Last Wednesday, the Third District Court of Appeal sitting on en banc resolved a conflict between itself and the other four District Courts of Appeal, holding that rescission of a contract based on a unilateral mistake does not require inducement as an element of proof. DePrince v. Starboard Cruise Services, Inc., Case No. 3D16-1149 (Fla. 3rd DCA, August 1, 2018).

Boiling the facts down to the essence, cruise ship passenger DePrince visited the ship’s jewelry store operated by Starboard and inquired for a fifteen to twenty carat loose diamond. After the store communicated with its land-based vendor, the store provided DePrince and his partner Crawford whom was a certified gemologist, pricing of $235,000.00 to $245,000.00. The salesperson did not realize that the vendor’s quote was per-carat, not total; however, Crawford the gemologist checked with DePrince’s sister whom warned “that something was not right because the price for a diamond of that size should be in the millions and recommended not buying the diamond.” Nevertheless, DePrince bought the diamond using his American Express card. Shortly thereafter when Starboard realized its mistake it reversed the credit card charges to cancel the transaction.

DePrince sued to enforce the sale contract. Starboard defended on the basis of unilateral mistake. After two trials and two appeals the Third District Court of Appeal sat en banc on the issue of what are the elements of unilateral mistake. Procedurally, the en banc court commented that it is not bound by the District’s precedent but is “allowed to take a fresh look”. The court would be bound by Supreme Court precedent to which it cited Maryland Cas. Co. v. Krasnek, 174 So.2d 514, 542 (Fla. 1965), which held that a contract may be rescinded based upon unilateral mistake.

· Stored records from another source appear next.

(** What the loop has established after a prefix of the items. *)
Definition bestOf (key : string) (wl : list string) (seen : list OddsItem)
    (acc : option string * Q) : Prop :=
  (∀ item b o, In item seen → considered key wl item = Some (b, o) → o <= acc.2) ∧
  match acc.1 with
  | Some b => ∃ item, In item seen ∧ considered key wl item = Some (b, acc.2)
  | None => acc.2 = 0 ∧ ∀ item, In item seen → considered key wl item = None
  end.

Lemma bestStep_bestOf key wl seen acc item :
  bestOf key wl seen acc → bestOf key wl (seen ++ [item]) (bestStep key wl acc item).
Proof.
  intros [Hmax Hbest]. unfold bestStep.
  destruct (considered key wl item) as [[b o]|] eqn:Hc.
  - destruct (Qltb acc.2 o) eqn:E.
    + apply Qltb_true in E. split; cbn [fst snd].
      * intros it b' o' Hin Hc'. apply in_app_or in Hin as [Hin | [<- | []]].
        -- specialize (Hmax it b' o' Hin Hc'). lra.
        -- rewrite Hc in Hc'. injection Hc' as _ <-. lra.
      * exists item. split; [apply in_or_app; right; by left | done].
    + apply Qltb_false in E. split.
      * intros it b' o' Hin Hc'. apply in_app_or in Hin as [Hin | [<- | []]].
        -- by apply (Hmax it b' o').
        -- rewrite Hc in Hc'. by injection Hc' as _ <-.
      * destruct acc.1 as [b0|].
        -- destruct Hbest as (it & Hin & Hit). exists it.
           split; [apply in_or_app; by left | done].
        -- destruct Hbest as [H0 _].
           destruct (considered_inv _ _ _ _ _ Hc) as [Hpos _].
           rewrite H0 in E. lra.
  - split.
    + intros it b' o' Hin Hc'. apply in_app_or in Hin as [Hin | [<- | []]].
      * by apply (Hmax it b' o').
      * congruence.
    + destruct acc.1 as [b0|].
      * destruct Hbest as (it & Hin & Hit). exists it.
        split; [apply in_or_app; by left | done].
      * destruct Hbest as [H0 Hnone]. split; [done |].
        intros it Hin. apply in_app_or in Hin as [Hin | [<- | []]]; auto.
Qed.

Lemma foldl_bestOf key wl items : ∀ seen acc,
  bestOf key wl seen acc →
  bestOf key wl (seen ++ items) (foldl (bestStep key wl) acc items).
Proof.
  induction items as [|item items IH]; intros seen acc H; simpl.
  - by rewrite app_nil_r.
  - replace (seen ++ item :: items) with ((seen ++ [item]) ++ items)
      by (by rewrite <- app_assoc).
    apply IH. by apply bestStep_bestOf.
Qed.

Lemma selectBestOdds_spec items key wl :
  match selectBestOdds (Some items) key wl with
  | Some r =>
      0 < odds r ∧
      (∃ item, In item items ∧ considered key wl item = Some (bookmaker r, odds r)) ∧
      (wl ≠ [] → includes wl (bookmaker r) = true) ∧
      (∀ item b o, In item items → considered key wl item = Some (b, o) →
                   o <= odds r)
  | None => ∀ item, In item items → considered key wl item = None
  end.
Proof.
  unfold selectBestOdds.
  pose proof (foldl_bestOf key wl items [] (None, 0)) as H.
  destruct H as [Hmax Hbest].
  { split; [intros ? ? ? [] | split; [done | intros ? []]]. }
  rewrite app_nil_l in Hmax, Hbest.
  destruct (foldl (bestStep key wl) (None, 0) items) as [[b|] bo]; cbn [fst snd] in *.
  - destruct Hbest as (item & Hin & Hc).
    destruct (considered_inv _ _ _ _ _ Hc) as (Hpos & Hb & _ & _ & Hwl).
    apply String.eqb_neq in Hb. rewrite Hb.
    apply Qltb_true in Hpos. rewrite Hpos. cbn [negb andb bookmaker odds].
    apply Qltb_true in Hpos.
    split; [done |]. split; [by exists item |]. split; done.
  - by destruct Hbest as [_ Hnone].
Qed.

Lemma selectBestOdds_pos items key wl r :
  selectBestOdds (Some items) key wl = Some r → 0 < odds r.
Proof.
  intros H. pose proof (selectBestOdds_spec items key wl) as Hs.
  rewrite H in Hs. tauto.
Qed.


(** X29.  A value bet always has a positive edge: with a margin that is not
    negative, [isValueBet] implies that the value score (model probability
    minus implied probability) is positive; and the implied probability is
    never negative, being 0 for odds that are not positive. *)
Theorem value_bet_has_positive_edge p o margin :
  0 <= margin →
  0 <= impliedProbability (calculateValueBet p o margin) ∧
  (isValueBet (calculateValueBet p o margin) = true →
   0 < valueScore (calculateValueBet p o margin)).
Proof.
  intros Hm. unfold calculateValueBet. cbn [isValueBet valueScore impliedProbability].
  assert (Hi : 0 <= impliedProbabilityFromOdds o).
  { unfold impliedProbabilityFromOdds.
    destruct (Qle_bool o 0) eqn:E; [lra |].
    assert (0 < o).
    { apply Qnot_le_lt. intros H. apply Qle_bool_iff in H. congruence. }
    apply Qle_shift_div_l; [done | lra]. }
  split; [done |].
  intros Hv. apply Qltb_true in Hv. nra.
Qed.

Lemma value_bet_has_positive_edge_witness :
  0 < valueScore (calculateValueBet (6 # 10) 2 (1 # 10)).
Proof.
  apply (proj2 (value_bet_has_positive_edge (6 # 10) 2 (1 # 10) ltac:(lra))).
  reflexivity.
Defined.

(** X30.  The minimum-odds filter on a selected price: what
    [selectBestOdds] returns is positive, so [meetsMinimumOdds] accepts it
    exactly when it reaches the minimum of its market, where a market
    without its own non-zero minimum uses the default. *)
Theorem selected_odds_filter items key wl config mk r :
  selectBestOdds (Some items) key wl = Some r →
  meetsMinimumOdds (Some (odds r)) config mk
    = Qle_bool (getMinOddsForMarket config mk) (odds r).
Proof.
  intros Hsel.
  pose proof (selectBestOdds_pos items key wl r Hsel) as Hpos.
  unfold meetsMinimumOdds.
  destruct (Qle_bool (odds r) 0) eqn:E; [| done].
  apply Qle_bool_iff in E. lra.
Qed.
(** * managejason: the Node.js JSON loopback server

    A shallow embedding of [examples/example2_http_server_nodejs.js]:
    the in-memory [dataStore], the classifier [categorizeData], the request
    handler passed to [http.createServer] together with the ['data'] and
    ['end'] listeners it registers, and the top-level [server.listen] call.

    Conventions.
    - A JavaScript string is the list of its UTF-16 code units, so that
      [.length] is [length].
    - A [Buffer] is the list of its bytes.
    - The runtime builtins the handler calls on request data,
      [Buffer.prototype.toString], [JSON.parse] and [JSON.stringify], are
      parameters of the model (class [Runtime]).  Module [Builtins] gives
      executable instances used for the concrete examples.
    - The Node event loop is the environment: it feeds the server a sequence
      of inputs (a new request, a ['data'] event, an ['end'] event).  Every
      listener runs to completion before the next input is taken. *)

From Stdlib Require Import ZArith QArith List String Ascii Lia Bool DecimalString.
From stdpp Require Import base decidable list.
Import ListNotations.

Set Warnings "-register-all".

Local Open Scope Z_scope.

(** ** JavaScript values *)

Module JS.

(** UTF-16 code units. *)
Definition jsstring : Type := list N.

(** An ASCII literal of the source as a JavaScript string. *)
Definition js (s : string) : jsstring :=
  List.map N_of_ascii (list_ascii_of_string s).
(** C1, at a failing input: an anonymous caller runs [change_status] on
    the created order 9 of the sample store. The response is the redirect
    to the login endpoint, but the order is composing afterwards and one
    write was issued; on an id that is not in the store the same caller
    gets [Http404], not the redirect. *)
Lemma change_status_anonymous_writes :
  is_florist (user anonymous_request) = false
  ∧ Order.status <$> orders (db sample) !! 9 = Some Order.Status.created
  ∧ (change_status anonymous_request 9 sample).1
    = Ok (HttpResponseRedirect "login")
  ∧ Order.status <$> orders (db (change_status anonymous_request 9 sample).2) !! 9
    = Some Order.Status.composing
  ∧ writes (change_status anonymous_request 9 sample).2
    = [UpdateOrder 9 [Order.f_status]
         (sample_order 2 None Order.Status.composing)]
  ∧ (change_status anonymous_request 9 sample).2 ≠ sample
  ∧ change_status anonymous_request 5 sample = (Raise Http404, sample).
Proof.
  assert (Ho : orders (db sample) !! 9
               = Some (sample_order 2 None Order.Status.created))
    by reflexivity.
  rewrite (change_status_denied anonymous_request 9 sample _ eq_refl Ho).
  do 5 (split; [reflexivity|]). split.
  - cbn [snd]. intros Heq. apply (f_equal writes) in Heq. discriminate Heq.
  - reflexivity.
Qed.

(** ** The theorems at the sample store *)

Lemma change_status_table_witness :
  ∃ o', orders (db (change_status florist_request 9 sample).2) !! 9 = Some o'
    ∧ Order.status o' = Order.Status.composing.
Proof.
  destruct (change_status_table florist_request 9 sample
              (sample_order 2 None Order.Status.created) eq_refl)
    as (o' & Ho' & Hst & _).
  exists o'. split; [exact Ho'|exact Hst].
Defined.

Lemma change_status_not_found_witness :
  orders (db sample) !! 5 = None
  ∧ change_status florist_request 5 sample = (Raise Http404, sample).
Proof.
  split; [reflexivity|].
  apply (change_status_not_found florist_request 5 sample). reflexivity.
Defined.

Lemma change_status_frame_witness :
  ∃ values,
    writes (change_status florist_request 3 sample).2
    = writes sample ++ [UpdateOrder 3 [Order.f_status] values].
Proof.
  exact (proj2 (proj2 (proj2 (proj2 (proj2 (proj2
           (change_status_frame florist_request 3 sample
              (sample_order 2 (Some 1) Order.Status.composing) eq_refl))))))).
Defined.

Lemma change_status_always_saves_witness :
  ∃ values,
    writes (change_status florist_request 2 sample).2
    = writes sample ++ [UpdateOrder 2 [Order.f_status] values]
    ∧ values = sample_order 1 None Order.Status.composed.
Proof.
  destruct (change_status_always_saves florist_request 2 sample
              (sample_order 1 None Order.Status.composed) eq_refl)
    as (values & Hw & Hv).
  exists values. split; [exact Hw|].
  apply Hv. constructor.
Defined.

Lemma view_orders_lists_active_witness :
  is_staff (user florist_request) = true
  ∧ ∃ summaries,
      view_orders florist_request sample
      = (Ok (TemplateResponse "orders.html" (orders_context summaries)), sample)
      ∧ NoDup (s_id <$> summaries).
Proof.
  split; [reflexivity|].
  destruct (view_orders_lists_active florist_request sample eq_refl
              sample_referential_integrity) as (summaries & Hrun & Hnd & _).
  exists summaries. split; [exact Hrun|exact Hnd].
Defined.

Lemma view_orders_sorted_witness :
  is_staff (user florist_request) = true
  ∧ ∃ summaries,
      view_orders florist_request sample
      = (Ok (TemplateResponse "orders.html" (orders_context summaries)), sample)
      ∧ ∀ a, a ∈ summaries →
          is_Some (list_index (s_status a) active_statuses).
Proof.
  split; [reflexivity|].
  destruct (view_orders_sorted florist_request sample eq_refl
              sample_referential_integrity) as (summaries & Hrun & Hpos & _).
  exists summaries. split; [exact Hrun|exact Hpos].
Defined.

Lemma availability_matrix_rectangular_witness :
  is_staff (user florist_request) = true
  ∧ ∃ shops rows labels,
      FlowerShop_objects_order_by_address codepoint_le sample = (Ok shops, sample)
      ∧ view_availability codepoint_le florist_request sample
        = (Ok (TemplateResponse "bouquets-availability.html"
                 (availability_context rows labels)), sample)
      ∧ ∀ b row, (b, row) ∈ rows → length row = length shops.
Proof.
  split; [reflexivity|].
  destruct (availability_matrix_rectangular codepoint_le
              codepoint_le_total codepoint_le_trans
              florist_request sample eq_refl)
    as (shops & rows & labels & Hq & Hrun & _ & _ & _ & _ & _ & _ & Hrows).
  exists shops, rows, labels. split; [exact Hq|]. split; [exact Hrun|].
  intros b row Hin. exact (proj1 (Hrows b row Hin)).
Defined.

Lemma availability_matrix_entries_witness :
  is_staff (user florist_request) = true
  ∧ ∃ shops rows labels,
      FlowerShop_objects_order_by_address codepoint_le sample = (Ok shops, sample)
      ∧ view_availability codepoint_le florist_request sample
        = (Ok (TemplateResponse "bouquets-availability.html"
                 (availability_context rows labels)), sample)
      ∧ ∀ pk shop, flower_shops (db sample) !! pk = Some shop →
          ∃ i, shops !! i = Some (pk, shop).
Proof.
  split; [reflexivity|].
  destruct (availability_matrix_entries codepoint_le florist_request sample
              eq_refl sample_catalog_unique_together)
    as (shops & rows & labels & Hq & Hrun & Hshops & _).
  exists shops, rows, labels. split; [exact Hq|]. split; [exact Hrun|exact Hshops].
Defined.
(** * Metadata search of the pexae Go SDK: Start, Get and the result decoder

    A shallow embedding of [metadata_search.go].  The Go code drives a native
    library through cgo; the native objects (status, request, future, result
    and match handles) live in a native heap that is part of the state, so
    that releasing a handle, leaking it or using it after release are all
    visible.  Go's [panic] and [defer] are part of the embedding. *)

From stdpp Require Import gmap strings list fin_maps.
From Stdlib Require Import ZArith.
From Equations Require Import Equations.
From Equations.Prop Require Import Logic.

(** ** Fixed-width integers

    [uint64(e)] and [int64(e)] are Go conversions.  Values are mathematical
    integers; the conversion wraps into the range of the target type. *)

Definition uint64 (z : Z) : Z := (z mod 2 ^ 64)%Z.
Definition int64 (z : Z) : Z := ((z + 2 ^ 63) mod 2 ^ 64 - 2 ^ 63)%Z.

Definition is_uint64 (z : Z) : Prop := (0 <= z < 2 ^ 64)%Z.
Definition is_int64 (z : Z) : Prop := (- 2 ^ 63 <= z < 2 ^ 63)%Z.

(** ** Go slices

    A slice is either the nil slice (what [var s []T] declares) or a non-nil
    slice with its elements.  [append] on a nil slice allocates, so its result
    is never nil; a slice nobody appended to stays nil. *)

Module slice.
Definition t (A : Type) : Type := option (list A).

Definition nil {A : Type} : t A := None.

Definition elems {A : Type} (s : t A) : list A :=
  match s with
  | None => []
  | Some l => l
  end.

Definition len {A : Type} (s : t A) : nat := length (elems s).

Definition is_nil {A : Type} (s : t A) : bool :=
  match s with
  | None => true
  | Some _ => false
  end.

Definition append {A : Type} (s : t A) (x : A) : t A := Some (elems s ++ [x]).
End slice.

(** ** Errors and panics *)

(** A Go [error] value: [errors.New] strings and the SDK's status errors. *)
Inductive error : Type :=
| errorString (s : string)
| StatusError (code : Z) (message : string).

(** What a goroutine panics with: the argument of an explicit [panic] call, or
    the runtime error of a nil pointer dereference. *)
Inductive panic_value : Type :=
| PanicString (s : string)
| NilDereference.

(** Ways of not finishing at all: undefined behaviour of the native library
    (a handle that is not live, or of the wrong kind), and [Lock] on a mutex
    that nobody will ever unlock. *)
Inductive stuck_reason : Type :=
| NativeUndefined
| Deadlock.

(** ** The native side *)

(** Native addresses.  A Go variable of type [*C.T] is an [option addr]:
    [None] is nil. *)
Definition addr : Type := nat.

Inductive CStatus : Type :=
| StatusOK
| StatusFailed (code : Z) (message : string).

Record CSegment : Type := mkCSegment {
  c_query_start : Z;
  c_query_end : Z;
  c_asset_start : Z;
  c_asset_end : Z
}.

Record CMatch : Type := mkCMatch {
  c_asset_id : Z;
  c_segments : list CSegment
}.

Record CResult : Type := mkCResult {
  c_lookup_id : Z;
  c_ugc_id : Z;
  c_matches : list CMatch
}.

Inductive CObject : Type :=
| OStatus (st : CStatus)
| ORequest (fingerprint : option addr)
| OFuture (lookup_id : Z)
| OResult (r : CResult)
| OMatch (m : CMatch).

Inductive kind : Type := KStatus | KRequest | KFuture | KResult | KMatch.

Global Instance kind_eq_dec : EqDecision kind.
Proof. solve_decision. Defined.

Definition kind_of (o : CObject) : kind :=
  match o with
  | OStatus _ => KStatus
  | ORequest _ => KRequest
  | OFuture _ => KFuture
  | OResult _ => KResult
  | OMatch _ => KMatch
  end.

The en banc court found three reasons to recede from its earlier precedent requiring inducement as an element:

1. Inducement is inconsistent with Krasnek. Supporting citations in Krasnek were to contracts rescinded based on unilateral mistake without inducement. Perhaps more important, the facts recited in Krasnek did not include inducement; thus, inducement could not have been a basis for the decision.

2. The Supreme Court’s most recent discussion of the unilateral mistake test in In re Standard Jury Instructions – Contract & Bus. Cases, 116 So.3d 284, 323-24 (Fla. 2013) included instruction that did not include inducement, citing an earlier Third District decision, Penn Nat'l Mut. Cas. Ins. Co. v. Anderson, 445 So.2d 612, 613 (Fla. 3d DCA 1984).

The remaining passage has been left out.